It is official. Peg and I have the fever. No, not that new-fangled COVID fever, but the original fever spoken of in Genesis, Cabin Fever. Why God could not leave well enough alone I do not know. After six days of hard work, He sat back, “And God saw everything that he had made, and behold it was very good” (Genesis, Chapter 1, verse 31). I guess “very good” was not good enough because after one day of rest God noticed, … “[T]here was no man to till the ground” (Genesis, Chapter 2, verse 5). For all those Biblical scholars, such as my sister, who posit God is actually female, this is strong support for their position. A perfect world could be made more perfect if there were a man to do work around the Garden of Eden.
Of course, Adam could not just lounge around grazing on all but one of Eden’s delights and enjoying eternal life, God had to give him Eve so there would be someone to point out this perfect world needed countless repairs and maintenance, sort of like our little log cabin on the prairie. The week before Christmas brought COVID’s resulting Cabin Fever boiling to the surface at JPeg Osage Ranch.
I do not know how the perfect home Peg fell in love with three years ago magically transformed into a property that constantly requires immediate repair. All I know for sure is I am much more adept at leisure than labor and Peg sees it as her wifely duty to save me from that condition. After all, it was Eve’s sin that brought man’s punishment of work into our lives.
Starting with COVID’s first reported cases in December 2019, Peg and I have gradually adapted from a life of travel, interaction with friends and family, concerts, movies, ball games and dining out to a world with only one other person in it. We have each developed coping skills to handle what may be a life sentence of one-couple isolation. I have reasonably and considerately allowed Peg her own space to do as she pleases such as laundry, housework, juggling family finances via the internet and gardening; there’s that Eve legacy again. Peg on the other hand seems to have a visceral reaction to my approach which is to memorize cable news reports and change sweatsuits occasionally. Hey, I do not concern myself with her choices.
Two years of Cabin Fever finally erupted into full-blown crisis this past weekend when Peg noticed a tiny water leak in the bathroom. It would not have rotted through the floor for quite some time and that is what I politely told her.
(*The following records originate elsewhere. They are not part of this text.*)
(** * EduMerge: mail merge wizard and document editor

    A shallow embedding of the parts of [EduMerge.py] and [merger.py] that
    the specification makes claims about:

    - the Python string methods the program calls ([find], [in], [replace],
      [split], [isalpha], [title], [strip]);
    - the text layer of [open] (universal newlines on reading);
    - the modal dialogs, as a script of user responses consumed one by one;
    - the [NameManager] and [Letter] classes of the mail merge wizard;
    - the text, CSV and DOCX adapters of [ModernEditorApp].

    Python strings are modelled as [string] (8-bit characters read as ASCII:
    the character classes below follow Python on code points under 128 and
    treat the others as neither letters nor white space). *)

From Stdlib Require Import ZArith Ascii String List Bool Lia.
From stdpp Require Import base tactics option list strings gmap.

Local Open Scope Z_scope.

(** ** Python [str] methods *)

Module PyStr.

(** [s.startswith(p)] *)
Fixpoint startswith (s p : string) : bool :=
  match p, s with
  | EmptyString, _ => true
  | String _ _, EmptyString => false
  | String a p', String b s' => if Ascii.eqb a b then startswith s' p' else false
  end.

(** [s[n:]] *)
Fixpoint drop (n : nat) (s : string) : string :=
  match n, s with
  | O, _ => s
  | S _, EmptyString => EmptyString
  | S n', String _ s' => drop n' s'
  end.

(** [sub in s] *)
Fixpoint contains (sub s : string) : bool :=
  if startswith s sub then true
  else match s with
       | EmptyString => false
       | String _ s' => contains sub s'
       end.

(** [s.find(sub)]: the lowest index where [sub] occurs, or [-1]. *)
Fixpoint find (s sub : string) : Z :=
  if startswith s sub then 0
  else match s with
       | EmptyString => -1
       | String _ s' => let r := find s' sub in if r <? 0 then -1 else r + 1
       end.

(** [sep.join(l)] *)
Fixpoint join (sep : string) (l : list string) : string :=
  match l with
  | [] => ""
  | [x] => x
  | x :: l' => x +:+ sep +:+ join sep l'
  end.

(** [s.replace(old, new)] for a non-empty [old]: the occurrences of [old]
    are found from the left, each search resuming after the previous
    occurrence.  [fuel] bounds the number of characters looked at. *)
Fixpoint replace_from (fuel : nat) (old new s : string) : string :=
  match fuel with
  | O => s
  | S fuel' =>
      match s with
      | EmptyString => EmptyString
      | String c s' =>
          if startswith s old
          then new +:+ replace_from fuel' old new (drop (String.length old) s)
          else String c (replace_from fuel' old new s')
      end
  end.

(** With an empty [old], Python inserts [new] before every character and
    at the end. *)
Fixpoint replace_empty (new s : string) : string :=
  match s with
  | EmptyString => new
  | String c s' => new +:+ String c (replace_empty new s')
  end.

Definition replace (s old new : string) : string :=
  match old with
  | EmptyString => replace_empty new s
  | String _ _ => replace_from (String.length s) old new s
  end.

(** [s.split(sep)] for a non-empty [sep] (Python raises [ValueError] on an
    empty one; the program only passes the literals [", "] and ["\n"]). *)
Fixpoint split_from (fuel : nat) (sep s : string) : list string :=
  match fuel with
  | O => [s]
  | S fuel' =>
      match s with
      | EmptyString => [EmptyString]
      | String c s' =>
          if startswith s sep
          then EmptyString :: split_from fuel' sep (drop (String.length sep) s)
          else match split_from fuel' sep s' with
               | piece :: rest => String c piece :: rest
               | [] => [String c EmptyString]
               end
      end
  end.

Definition split (s sep : string) : list string :=
  split_from (String.length s) sep s.

(** Character classes, on ASCII. *)
Definition is_upper (c : ascii) : bool :=
  let n := N_of_ascii c in (65 <=? n)%N && (n <=? 90)%N.

Definition is_lower (c : ascii) : bool :=
  let n := N_of_ascii c in (97 <=? n)%N && (n <=? 122)%N.

Definition is_alpha (c : ascii) : bool := is_upper c || is_lower c.

(** [str.isspace] on one character: TAB, LF, VT, FF, CR, FS, GS, RS, US
    and the space. *)
Definition is_space (c : ascii) : bool :=
  let n := N_of_ascii c in
  ((9 <=? n)%N && (n <=? 13)%N) || ((28 <=? n)%N && (n <=? 32)%N).

Definition to_upper (c : ascii) : ascii :=
  if is_lower c then ascii_of_N (N_of_ascii c - 32) else c.

Definition to_lower (c : ascii) : ascii :=
  if is_upper c then ascii_of_N (N_of_ascii c + 32) else c.

Fixpoint all_chars (p : ascii -> bool) (s : string) : bool :=
  match s with
  | EmptyString => true
  | String c s' => p c && all_chars p s'
  end.

(** [s.isalpha()]: at least one character, and all of them letters. *)
Definition isalpha (s : string) : bool :=
  match s with
  | EmptyString => false
  | String _ _ => all_chars is_alpha s
  end.

(** [s.title()]: a cased character is upper-cased when the character
    before it is not cased, and lower-cased otherwise. *)
Fixpoint title_from (previous_is_cased : bool) (s : string) : string :=
  match s with
  | EmptyString => EmptyString
  | String c s' =>
      String (if previous_is_cased then to_lower c else to_upper c)
             (title_from (is_alpha c) s')
  end.

Definition title (s : string) : string := title_from false s.

Fixpoint lstrip (s : string) : string :=
  match s with
  | EmptyString => EmptyString
  | String c s' => if is_space c then lstrip s' else s
  end.

Fixpoint rstrip (s : string) : string :=
  match s with
  | EmptyString => EmptyString
  | String c s' =>
      match rstrip s' with
      | EmptyString => if is_space c then EmptyString else String c EmptyString
      | String _ _ as r => String c r
      end
  end.

(** [s.strip()] *)
Definition strip (s : string) : string := rstrip (lstrip s).

End PyStr.

(** ** Files and the text layer of [open]

    A file holds either text or a Word document (its paragraphs).  The
    file system is flat: a path names a file, directories are not
    represented, and opening a path for writing always succeeds. *)

Inductive file :=
| TextFile (chars : string)
| DocxFile (paragraphs : list string).

Abbreviation filesystem := (gmap string file).

Definition CR : ascii := ascii_of_N 13.
Definition LF : ascii := ascii_of_N 10.

(** Reading in text mode with the default [newline=None]: the line
    endings CR LF and CR both come out as LF.  (On writing, LF is written
    as [os.linesep]; files are modelled as on POSIX, where that is LF.) *)
Fixpoint universal_newlines (s : string) : string :=
  match s with
  | EmptyString => EmptyString
  | String c s' =>
      if Ascii.eqb c CR
      then match s' with
           | String c' s'' =>
               if Ascii.eqb c' LF then String LF (universal_newlines s'')
               else String LF (universal_newlines s')
           | EmptyString => String LF EmptyString
           end
      else String c (universal_newlines s')
  end.

Inductive open_mode := ModeR | ModeW.

Record handle := mkHandle { h_path : string; h_mode : open_mode }.

Inductive exn :=
| FileNotFoundError (path : string)
| UnsupportedOperation (what : string)
| UnicodeDecodeError
| AttributeError
| TypeError
| csv_Error
| PackageNotFoundError
| PDFPageCountError.

(** ** The dialogs

    Every dialog blocks until the user answers.  A run is driven by a
    script: the answers the user gives, in order.  An answer holds the
    fields the dialog object has once its [mainloop] returns. *)

Inductive response :=
| Clicked (result : option string)
| IntEntered (result : option Z) (choice : string)
| StringEntered (result : option string) (choice : string)
| TextEntered (result : option string) (choice : string)
| PathChosen (path : string)
| Answered (yes : option bool).

(** What the program shows, in order. *)
Inductive message :=
| Msg (text : string)
| MsgError (intro : string) (e : exn).

Inductive output :=
| ShownBox (kind : string) (buttons : list string) (text : string)
| ShownMessage (kind : string) (title : string) (body : message)
| ShownFileDialog (kind : string) (title : string)
| FolderOpened (command : list string).

(** ** Program state *)

Record NameManager := mkNameManager {
  recipient_names : list string;
  name_input_method : option string;
  names_file_location : string;
  total_recipients : option Z;
  name_input_method_prompt : string;
  recipient_count_prompt : string;
  name_prompt : string
}.

Record Letter := mkLetter {
  letter_body : option string;
  output_directory : string;
  letter_file_location : string;
  is_placeholder_not_present : bool
}.

Record ModernEditorApp := mkEditor {
  filename : option string;
  is_saved : bool;
  current_file_type : string;
  csv_data : list (list string);
  csv_headers : list string;
  text_area : string;
  window_title : string
}.

Record world := mkWorld {
  fs : filesystem;
  script : list response;
  shown : list output;
  platform_system : string;
  name_manager : NameManager;
  letter : Letter;
  confirmation_choice : option string;
  editor : ModernEditorApp
}.

Definition NameManager_init : NameManager :=
  {| recipient_names := [];
     name_input_method := Some "";
     names_file_location := "";
     total_recipients := Some 0;
     name_input_method_prompt := "Do you want to enter names manually, or through a text file?";
     recipient_count_prompt := "How many people do you want send a mail to?";
     name_prompt := "Please enter the name:" |}.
Well, her reaction was not fit for a column in a family newspaper. She demanded I turn off the fascinating program I was watching on archeological discoveries in the Bermuda Triangle and loudly said, “Do Something!”. Something turned into one full day of me attempting to understand the mysteries of plumbing then another two days of going without the use of the bathroom and waiting for a plumber who told us, “It’s hopeless after your input, now everything will have to be replaced. That will be $100 for analysis of the problem, $200 for parts and $300 for labor. Of course, that’s just an estimate; it will be more if you insist on helping.” When the plumber left, I calmly pointed out to Peg that for the price of a few wet rags we could have saved all the bother for some time. Again, her response was not printable.
So here we are in our own little Garden of Eden waiting for someone to cure COVID and perhaps return us to the halcyon days of yore. One positive thing is, since Peg is not talking to me, I can finish the entertaining program I’m now watching on the mating dances of fruit flies without interruption and without Peg’s demand that something must be fixed, “Right Now!”.
By the way, I hope you had a Merry Christmas and that you and yours have a COVID-free New Year. As for Peg and me, I can only wish for at least an occasional maintenance-free week or two during the long dark period between the Super Bowl and the start of the 2022 football season.